El caso del major Trapero y la cúpula policial debería invitarnos a pensar un poco sobre la hoja de ruta futura del independentismo. La controversia entre ERC, la CUP y Junts sobre ensanchar la base, llegar al 50% o cualquier otro de esos debates bizantinos que llenan el tiempo de las tertulias, es falsa. Ante un estado como el español, solo ensanchando la grieta, por utilizar la metáfora del vicepresidente del Parlament Josep Costa, será posible debilitar el Estado para obligarlo a negociar. Pero internamente nos queda mucho trabajo por hacer. Lo primero es, precisamente, qué hacer con los Mossos d'Esquadra. La policía catalana, junto con el establishment del régimen del 78, representado por el poder económico, los partidos unionistas y las cúpulas de los antiguos sindicatos mayoritarios, son el último bastión para intentar atajar la oleada independentista. Entretenerse con el debate sobre la base es eludir el principal problema que tiene el independentismo: cómo acabar en Catalunya con la influencia y el predominio de la generación del régimen del 78 en las estructuras —y las infraestructuras— en manos del Estado.

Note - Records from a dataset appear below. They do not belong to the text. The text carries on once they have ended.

Lemma settled_exists p : settled (fun w => file_exists (dh_files w) p = false).
Proof.
  intros w w' Hl. unfold file_exists. generalize 40%nat. intros n. revert p.
  induction n as [|n IH]; intros p; cbn [exists_from]; destruct (lt_files _ _ _ Hl (path_str p)) as [->|[->|(t & t' & -> & _)]]; try done.
  destruct (dh_files w !! path_str p) as [[]|]; [done|apply IH|done].
Qed.

Lemma attempt_reaches P label fn cause G :
  triple P fn (fun w r => match r with Ok _ => gone_or cause G w | Raise _ => cause end) ->
  triple P (attempt label fn) (fun w _ => gone_or cause G w).
Proof.
  intros H w Hw. specialize (H w Hw). unfold attempt, try_io. destruct (fn w) as [w1 [[]|e]]; cbn in *; [done|].
  right. split; [done|]. intros E. by apply app_eq_nil in E as [_ ?].
Qed.

(** A loop that reaches a settled property for each of its elements, or stops for a cause. *)
Lemma loop_reaches {A} (f : A -> io dhost unit) (Q : A -> dhost -> Prop) (cause : Prop) l :
  (forall x, settled (Q x)) -> (forall x, within (later user) (f x)) ->
  (forall x, x ∈ l -> triple (fun _ => True) (f x) (fun w r => match r with Ok _ => Q x w | Raise _ => cause end)) ->
  triple (fun _ => True) (for_io f l) (fun w r => match r with Ok _ => forall x, x ∈ l -> Q x w | Raise _ => cause end).
Proof.
  intros HQ Hf. induction l as [|x l IH]; intros Hx w _; cbn [for_io]; [by intros y ?%not_elem_of_nil|].
  pose proof (Hx x ltac:(by left) w I) as H1. cbv [mbind io_bind]. destruct (f x w) as [w1 [[]|e]]; cbn [fst snd] in *; [|done].
  assert (Hl : within (later user) (for_io f l)) by (apply within_for; [apply _|auto]).
  specialize (IH ltac:(intros y Hy; apply Hx; by right) w1 I). specialize (Hl w1).
  destruct (for_io f l w1) as [w2 [[]|e]]; cbn [fst snd] in *; [|done].
  intros y [->|Hy]%elem_of_cons; [by eapply HQ|by apply IH].
Qed.

Lemma unlink_reaches p :
  triple (fun _ => True) (unlink_path p) (fun w r => match r with Ok _ => absent (path_str p) w | Raise _ => removable p = false end).
Proof.
  intros w _. unfold unlink_path, absent. destruct (dh_files w !! path_str p) eqn:E; [|done].
  destruct (removable p) eqn:Er; cbn; [by rewrite lookup_delete_eq|done].
Qed.

Lemma unlink_raises_oserror p w e : snd (unlink_path p w) = Raise e -> is_oserror e = true.
Proof. unfold unlink_path. destruct (_ !! _); [|done]. destruct (removable p); [done|]. by intros [=<-]. Qed.

Definition file_gone (rf : WorkloadRunFile) : dhost -> Prop :=
  gone_or (removable (rf_path rf) = false) (absent (path_str (rf_path rf))).

Lemma remove_run_files_reaches rfs :
  triple (fun _ => True) (remove_run_files rfs)
    (fun w r => match r with Ok _ => forall rf, rf ∈ rfs -> is_env_file rf = false -> file_gone rf w | Raise _ => False end).
Proof.
  apply (loop_reaches _ (fun rf w => is_env_file rf = false -> file_gone rf w)).
  - intros rf w w' Hl Hw He. eapply settled_gone_or; [apply settled_absent|done|by apply Hw].
  - intros rf. stays.
  - intros rf _ w _. destruct (is_env_file rf); [done|]. pose proof (unlink_reaches (rf_path rf) w I) as H1.
    pose proof (unlink_raises_oserror (rf_path rf) w) as H2. unfold try_io.
    destruct (unlink_path (rf_path rf) w) as [w1 [[]|e]]; cbn in *; [intros _; left; exact H1|]. rewrite (H2 e) by done.
    cbn. intros _. right. split; [done|]. cbn. intros E. by apply app_eq_nil in E as [_ ?].
Qed.
(* ===== verification/DataTree.v ===== *)
(** * Data trees and mounts

    The file trees a backup copies and a restore lays down, [shutil.copytree] as the
    code calls it, the mount table ([mount_points] of [lib/workload_lib.py]), the
    boundary callback of [lib/backup.py] and the guards of [lib/cmd_backup.py].

    Parameters: the device an entry is on ([lstat]) and the resolution of symbolic
    links. *)
From S2P Require Import Prelude PyStr PyPath Toml WorkloadNames.
Local Open Scope Z_scope.

(** ** Trees *)

(** A file with its contents, a link with its target, a directory with its entries.  Owner,
    group, mode and times are not part of a node: copytree and tar's "data" filter change
    them, and no theorem speaks of them. *)
Inductive node := File (text : string) | Symlink (target : string) | Folder (entries : list (string * node)).

Notation entries := (list (string * node)).

(** The entry at a relative path; links are not followed. *)
Fixpoint find_node (n : node) (rel : list string) : option node :=
  match rel with
  | [] => Some n
  | x :: rel => match n with
                | Folder es => match assoc x es with Some c => find_node c rel | None => None end
                | _ => None
                end
  end.

Definition child (p : pypath) (x : string) : pypath := mkPath (root p) (parts p ++ [x]).

Definition descend (p : pypath) (rel : list string) : pypath := mkPath (root p) (parts p ++ rel).

(** [os.walk(root, followlinks=False)]: every entry below, with its path. *)
Fixpoint walk (p : pypath) (n : node) : list (pypath * node) :=
  match n with
  | Folder es =>
      (fix go (es : entries) : list (pypath * node) :=
         match es with
         | [] => []
         | (x, c) :: es => (child p x, c) :: walk (child p x) c ++ go es
         end) es
  | _ => []
  end.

El amor repentino por los Mossos el verano de 2017, las flores que los ciudadanos les lanzaban por las calles por la rápida actuación ante el peor atentado islamista ocurrido en Catalunya, hizo que alguien confundiera las flores de agradecimiento con los claveles, símbolo de la libertad, que los militares portugueses exhibían en los fusiles que sin embargo estaban dispuestos a utilizar para derrocar a la dictadura. El 25 de abril de 1974 murieron cuatro personas, todas ellas a manos de la policía política salazarista. Los sublevados tenían muy bien calculados los riesgos y una hoja de ruta real. Este es el primer requisito para enderezar el camino. La cuestión judicial va desmoronándose lentamente.